Kleist is known for his writing style in which sentences tend to be long and intricate—with many clauses and complications. In this, however, he is not that much different from other early-nineteenth-century writers in German (and in English as well, for that matter). The opening sentence of "The Earthquake in Chile" is a good example:
In St. Jago, der Hauptstadt des Königreichs Chili, stand gerade in dem Augenblicke der großen Erschütterung vom Jahre 1647, bei welcher viele Tausend Menschen ihren Untergang fanden, ein Junger, auf Verbrechen angeklagten Spanier, namens Jeromino Rugera, an einem Pfeiler des Gefängnisses, in welches man ihn eingesperrt hatte, und wollte sich erhenken.
(In Santiago, the capital of the kingdom of Chile, exactly in the moment of the great earthquake of 1647 through which thousands of people came to their destruction, a young Spanish man by the name of Jeronimo Rugera, who was accused of a crime, stood against a pillar in the prison in which he had been confined, and had the intention of hanging himself.)
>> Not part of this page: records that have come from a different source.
(** ** A worker fills its next block *)

Lemma work_step_inv st work l st' : running st work -> mt_step inst (Work l) st = Some st' ->
  exists work', running st' work' /\ (work' < work)%nat.
Proof.
  intros (r & s & c & j & prog & Hpc & Hr & Hs & Hrb & Hsb & Hsl & Hmer & ->); unfold mt_step.
  destruct (workers st !! l) as [o|] eqn:El; [|done]; cbn [mbind option_bind]; destruct o as [w|]; [|done]; cbn [mbind option_bind].
  pose proof Hsl as (Hlw & Hlp & Hslot); assert (Hl : (l < lanes)%nat) by (rewrite <- Hlw; by eapply lookup_lt_Some).
  destruct (Hslot l Hl) as (H1 & H2 & H3).
  assert (Hlc : (j <= l < c)%nat).
  { split; apply Nat.nlt_ge; intros Hx; [destruct H1 as [H1 _]; [done|congruence]|].
    destruct (Nat.le_gt_cases j l) as [Hy|Hy]; [destruct H3 as [H3 _]; [done|lia|congruence]|destruct H1 as [H1 _]; [done|congruence]]. }
  destruct H2 as (w' & Hw' & Hat); [done|]; rewrite El in Hw'; simplify_eq.
  unfold worker_step; rewrite (finished_spec r s l _ w' Hat); destruct (Nat.eqb_spec (prog !!! l) q) as [|Hne]; [done|].
  pose proof Hat as (Hpos & Hwi & Hib & Hoff); set (i := prog !!! l) in *.
  destruct (index_of_block inst lanes q Hok s i ltac:(lia)) as [Hd Hmd].
  assert (HlM : length st.(mt_mem) = size) by apply Hmer.
  destruct (segment_step_spec inst lanes q Hok r l (s * q + i) w'.(w_curr) w'.(w_prev) st.(mt_mem))
    as (cu & pr & Hstep & Hnext); [apply (segment_can_fill inst lanes q Hok); lia|done|apply Hoff; lia|].
  rewrite Hd, Hmd in Hstep; rewrite Hpos, Hwi, Hstep; cbn [mbind option_bind]; intros [= <-].
  pose proof (left_over_step q prog l i ltac:(unfold i; apply list_lookup_lookup_total_lt; lia) ltac:(lia)) as Hleft.
  eexists; split.
  - exists r, s, c, j, (<[l := (i + 1)%nat]> prog); cbn [pc cur_pass cur_slice workers mt_mem].
    do 5 (split; [done|]); split; [|split; [|reflexivity]].
    + apply slots_work; [done|done|done|]; split_and!; cbn [w_pos w_i w_curr w_prev]; [done|lia|lia|lia|].
      intros Hi1; replace (s * q + (i + 1))%nat with (s * q + i + 1)%nat by lia; apply Hnext; nia.
    + eapply merged_ext; [|apply (merged_visit _ _ _ _ _ (io_q _ _ _ Hok) (io_pos _ _ _ Hok) (io_size _ _ _ Hok) r s _ Hsb
        (length_phase r s ltac:(lia)) _ _ l i Hmer)]; [|by eapply slots_progress, pc_at_le|done|done|lia].
      intros l' Hl'; cbv beta; destruct (Nat.eqb_spec l' l) as [->|]; [by rewrite list_lookup_total_insert_eq by lia|].
      by rewrite list_lookup_total_insert_ne by done.
  - unfold slice_work; lia.
Qed.

(** ** The main thread makes its next call *)

(** All lanes joined: the slice is the sequential one. *)
Lemma slice_done r s prog st : (r < np)%nat -> (s < 4)%nat -> slots r s lanes lanes prog st.(workers) ->
  merged r s (phase_mem r s) (fun l => prog !!! l) st.(mt_mem) ->
  st.(mt_mem) = phase_mem r (s + 1) /\ Forall (eq None) st.(workers).
Proof.
  intros Hr Hs (Hlw & _ & Hslot) Hmer; split.
  - destruct Hok as [_ _ _ Hq Hp Hsz]; pose proof (length_phase r s ltac:(lia)) as HB; rewrite phase_next.
    apply (merged_unique lanes q v10 inst.(hash_zero) fill_block_mtp Hq Hp Hsz r s (phase_mem r s) Hs HB (fun _ => q)).
    + eapply merged_ext; [|exact Hmer]; intros l Hl; cbv beta; apply (Hslot l Hl); done.
    + by apply merged_slice.
  - apply Forall_lookup; intros l o Ho; assert (Hl : (l < lanes)%nat) by (rewrite <- Hlw; by eapply lookup_lt_Some).
    destruct (Hslot l Hl) as (H1 & _); destruct (H1 Hl) as [Hn _]; congruence.
Qed.

(** Where the main thread goes after the last join of a slice. *)
Lemma next_slice_inv r s prog st work : (r < np)%nat -> (s < 4)%nat -> slots r s lanes lanes prog st.(workers) ->
  merged r s (phase_mem r s) (fun l => prog !!! l) st.(mt_mem) ->
  (((np - 1 - r) * 4 + (3 - s)) * slice_cost <= work)%nat ->
  let st' := goto st (next_slice inst (Z.of_nat r) (Z.of_nat s)) in
  returned_ok st' \/ exists work', running st' work' /\ (work' < work)%nat.
Proof.
  intros Hr Hs Hsl Hmer Hw; destruct (slice_done r s prog st Hr Hs Hsl Hmer) as [HM Hnone].
  pose proof Hsl as (Hlw & _); unfold next_slice, ARGON2_SYNC_POINTS; rewrite Hnp.
  destruct (Z.ltb_spec (Z.of_nat s + 1) 4) as [Hs1|Hs1]; [right|destruct (Z.ltb_spec (Z.of_nat r + 1) (Z.of_nat np)) as [Hr1|Hr1]; [right|left]].
  - replace (Z.of_nat s + 1) with (Z.of_nat (s + 1)) by lia.
    destruct (slice_begins r (s + 1) st.(mt_mem) st.(workers)) as (w & Hrun & Hlt); [lia|lia|done..|].
    exists w; split; [exact Hrun|]; nia.
  - replace (Z.of_nat r + 1) with (Z.of_nat (r + 1)) by lia.
    destruct (slice_begins (r + 1) 0 st.(mt_mem) st.(workers)) as (w & Hrun & Hlt); [lia|lia|done..| |].
    + rewrite phase_wrap, HM; f_equal; lia.
    + exists w; split; [exact Hrun|]; replace s with 3%nat in * by lia; nia.
  - split_and!; [done|done|]; cbn [goto mt_mem]; rewrite HM; replace (s + 1)%nat with 4%nat by lia.
    rewrite <- phase_final, <- phase_wrap; f_equal; lia.
Qed.

Lemma join_step r s c j prog st st' next ret : (r < np)%nat -> (s < 4)%nat ->
  slots r s c j prog st.(workers) -> (j < c <= lanes)%nat ->
  join_worker inst ret (Z.of_nat j) st next = Some st' ->
  returned_fail st' \/ (st' = goto (set_worker st (Z.of_nat j) None) next /\ prog !!! j = q /\
    slots r s c (j + 1) prog (set_worker st (Z.of_nat j) None).(workers)).
Proof.
  intros Hr Hs Hsl Hj; pose proof Hsl as (Hlw & Hlp & Hslot); destruct (Hslot j ltac:(lia)) as (_ & H2 & _).
  destruct H2 as (w & Hw & Hat); [lia|]; unfold join_worker; rewrite Nat2Z.id, Hw; cbn [mbind option_bind].
  destruct (argon2_thread_join ret =? 0); cbn [negb]; [|intros [= <-]; by left].
  rewrite (finished_spec r s j _ w Hat); destruct (Nat.eqb_spec (prog !!! j) q) as [Hq|]; [|done]; intros [= <-]; right.
  split_and!; [done|done|]; cbn [set_worker workers]; rewrite Nat2Z.id; by apply slots_join; [..|lia|lia|].
Qed.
In this translation, I've tried to keep the structure of the sentence in English as close to the original German as possible. In other words, it is too literal to be a good translation; probably most translators would break it up into more than one sentence. The question for our purposes is: does the complication relate to the meaning and themes of the novella, or is it simply a general characteristic of Kleist's style? Or, as we've already suggested, is it a stylistic feature of the period as a whole (the early 1800s) and is thus reflective of the more complicated and elevated style of prose in past writings compared to our own age?
The answer to all of the above is yes. This harrowing story—in which a city is smashed into rubble by an earthquake and in which a young couple, even after surviving the quake, are murdered by a mob—is told in a style of typical (but nevertheless almost surreal stylistic) intricacy.
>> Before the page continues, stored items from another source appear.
(* ===== verification/Sponge.v ===== *)
(** The sponge of Lyra2 (Lyra2Z/Sponge.c and Sponge.h): Blake2b's permutation
    without message words, and the row operations on the memory matrix.

    The sponge state is the list of its sixteen 64-bit words.  The memory
    matrix is one flat list of words, as [wholeMatrix] is; a row is the index of
    its first word, and a column a block of twelve words.  Accesses are checked:
    [None] is an access outside the matrix. *)

From S2P Require Import Prelude.

(** ** Constants of Lyra2.h and Sponge.h *)

Definition BLOCK_LEN_BLAKE2_SAFE_INT64 : nat := 8.
Definition BLOCK_LEN_BLAKE2_SAFE_BYTES : nat := 64.
Definition BLOCK_LEN_INT64 : nat := 12.
Definition BLOCK_LEN_BYTES : nat := 96.

Definition blake2b_IV : list Z :=
  [0x6a09e667f3bcc908; 0xbb67ae8584caa73b; 0x3c6ef372fe94f82b; 0xa54ff53a5f1d36f1;
   0x510e527fade682d1; 0x9b05688c2b3e6c1f; 0x1f83d9abfb41bd6b; 0x5be0cd19137e2179].

(** ** The permutation *)

Definition rotr64 (w c : Z) : Z := u64 (Z.lor (Z.shiftr w c) (Z.shiftl w (64 - c))).

(** The macro [G] on four words. *)
Definition G (s : Z * Z * Z * Z) : Z * Z * Z * Z :=
  let '(a, b, c, d) := s in
  let a := u64 (a + b) in
  let d := rotr64 (Z.lxor d a) 32 in
  let c := u64 (c + d) in
  let b := rotr64 (Z.lxor b c) 24 in
  let a := u64 (a + b) in
  let d := rotr64 (Z.lxor d a) 16 in
  let c := u64 (c + d) in
  let b := rotr64 (Z.lxor b c) 63 in
  (a, b, c, d).

(** [G(r, i, v[a], v[b], v[c], v[d])] *)
Definition G_at (a b c d : nat) (v : list Z) : list Z :=
  let '(va, vb, vc, vd) := G (v !!! a, v !!! b, v !!! c, v !!! d) in
  <[d := vd]> (<[c := vc]> (<[b := vb]> (<[a := va]> v))).

Definition ROUND_LYRA (v : list Z) : list Z :=
  let v := G_at 0 4 8 12 v in
  let v := G_at 1 5 9 13 v in
  let v := G_at 2 6 10 14 v in
  let v := G_at 3 7 11 15 v in
  let v := G_at 0 5 10 15 v in
  let v := G_at 1 6 11 12 v in
  let v := G_at 2 7 8 13 v in
  G_at 3 4 9 14 v.

Definition blake2bLyra (v : list Z) : list Z :=
  let v := ROUND_LYRA v in let v := ROUND_LYRA v in let v := ROUND_LYRA v in
  let v := ROUND_LYRA v in let v := ROUND_LYRA v in let v := ROUND_LYRA v in
  let v := ROUND_LYRA v in let v := ROUND_LYRA v in let v := ROUND_LYRA v in
  let v := ROUND_LYRA v in let v := ROUND_LYRA v in ROUND_LYRA v.

Definition reducedBlake2bLyra (v : list Z) : list Z := ROUND_LYRA v.

(** ** State *)

(** [memset(state, 0, 64)] and the eight stores of the IV. *)
Definition initState : list Z := replicate 8 0 ++ blake2b_IV.

(** The first words of the state xored with the words of [inp]. *)
Definition xor_prefix (inp state : list Z) : list Z :=
  zip_with Z.lxor (take (length inp) state) inp ++ drop (length inp) state.

(** [len] bytes of the state, as [memcpy] from it reads them. *)
Definition state_bytes (state : list Z) : list Z := concat (map (le_bytes 8) state).

Definition squeeze (state : list Z) (len : nat) : list Z * list Z :=
  let fullBlocks := (len / BLOCK_LEN_BYTES)%nat in
  let '(state, out) := for_range 0 fullBlocks (fun _ '(state, out) =>
    (blake2bLyra state, out ++ take BLOCK_LEN_BYTES (state_bytes state))) (state, []) in
  (state, out ++ take (len mod BLOCK_LEN_BYTES) (state_bytes state)).

(** ** Memory *)

(** [n] words read at [off], and words written there. *)
Definition mem_read (off n : nat) (mem : list Z) : option (list Z) :=
  if (off + n <=? length mem)%nat then Some (read_at off n mem) else None.
Definition mem_write (off : nat) (src mem : list Z) : option (list Z) :=
  if (off + length src <=? length mem)%nat then Some (write_at off src mem) else None.

Definition absorbBlock (state : list Z) (mem : list Z) (inp : nat) : option (list Z) :=
  w ← mem_read inp BLOCK_LEN_INT64 mem; Some (blake2bLyra (xor_prefix w state)).

Definition absorbBlockBlake2Safe (state : list Z) (mem : list Z) (inp : nat) : option (list Z) :=
  w ← mem_read inp BLOCK_LEN_BLAKE2_SAFE_INT64 mem; Some (blake2bLyra (xor_prefix w state)).

(** ** Rows *)

(** The first twelve words of the state, and the same rotated by one word. *)
Definition rand (state : list Z) : list Z := take BLOCK_LEN_INT64 state.
Definition rotW (r : list Z) : list Z := r !!! 11%nat :: take 11 r.

Definition add_words (x y : list Z) : list Z := zip_with (fun a b => u64 (a + b)) x y.
Definition xor_words (x y : list Z) : list Z := zip_with Z.lxor x y.

Definition reducedSqueezeRow0 (state mem : list Z) (rowOut nCols : nat) : option (list Z * list Z) :=
  for_rangeM 0 nCols (fun i '(state, mem) =>
    mem ← mem_write (rowOut + (nCols - 1 - i) * BLOCK_LEN_INT64) (rand state) mem;
    Some (reducedBlake2bLyra state, mem)) (state, mem).

Definition reducedDuplexRow1 (state mem : list Z) (rowIn rowOut nCols : nat) : option (list Z * list Z) :=
  for_rangeM 0 nCols (fun i '(state, mem) =>
    let pIn := (rowIn + i * BLOCK_LEN_INT64)%nat in
    let pOut := (rowOut + (nCols - 1 - i) * BLOCK_LEN_INT64)%nat in
    wIn ← mem_read pIn BLOCK_LEN_INT64 mem;
    let state := reducedBlake2bLyra (xor_prefix wIn state) in
    mem ← mem_write pOut (xor_words wIn (rand state)) mem;
    Some (state, mem)) (state, mem).

Definition reducedDuplexRowSetup (state mem : list Z) (rowIn rowInOut rowOut nCols : nat)
  : option (list Z * list Z) :=
  for_rangeM 0 nCols (fun i '(state, mem) =>
    let pIn := (rowIn + i * BLOCK_LEN_INT64)%nat in
    let pInOut := (rowInOut + i * BLOCK_LEN_INT64)%nat in
    let pOut := (rowOut + (nCols - 1 - i) * BLOCK_LEN_INT64)%nat in
    wIn ← mem_read pIn BLOCK_LEN_INT64 mem;
    wInOut ← mem_read pInOut BLOCK_LEN_INT64 mem;
    let state := reducedBlake2bLyra (xor_prefix (add_words wIn wInOut) state) in
    wIn ← mem_read pIn BLOCK_LEN_INT64 mem;
    mem ← mem_write pOut (xor_words wIn (rand state)) mem;
    wInOut ← mem_read pInOut BLOCK_LEN_INT64 mem;
    mem ← mem_write pInOut (xor_words wInOut (rotW (rand state))) mem;
    Some (state, mem)) (state, mem).

Definition reducedDuplexRow (state mem : list Z) (rowIn rowInOut rowOut nCols : nat)
  : option (list Z * list Z) :=
  for_rangeM 0 nCols (fun i '(state, mem) =>
    let pIn := (rowIn + i * BLOCK_LEN_INT64)%nat in
    let pInOut := (rowInOut + i * BLOCK_LEN_INT64)%nat in
    let pOut := (rowOut + i * BLOCK_LEN_INT64)%nat in
    wIn ← mem_read pIn BLOCK_LEN_INT64 mem;
    wInOut ← mem_read pInOut BLOCK_LEN_INT64 mem;
    let state := reducedBlake2bLyra (xor_prefix (add_words wIn wInOut) state) in
    wOut ← mem_read pOut BLOCK_LEN_INT64 mem;
    mem ← mem_write pOut (xor_words wOut (rand state)) mem;
    wInOut ← mem_read pInOut BLOCK_LEN_INT64 mem;
    mem ← mem_write pInOut (xor_words wInOut (rotW (rand state))) mem;
    Some (state, mem)) (state, mem).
Kleist's themes and his treatment of them are focused on the randomness and chaos in the world and the tragic consequences suffered by innocent people. There is also the theme of the individual alone against society, exemplified by the lost, accused young couple Jeronimo and Josephe—just as Kleist presents in his historical novella Michael Kohlhass.
From our perspective, the complications of his prose contrast with the simpler, streamlined character of writing from our own time to the extent that the eerie, haunting quality of a story like this is enhanced—just as in the stories of E.T.A. Hoffmann and the American writers Nathaniel Hawthorne and Edgar Allan Poe.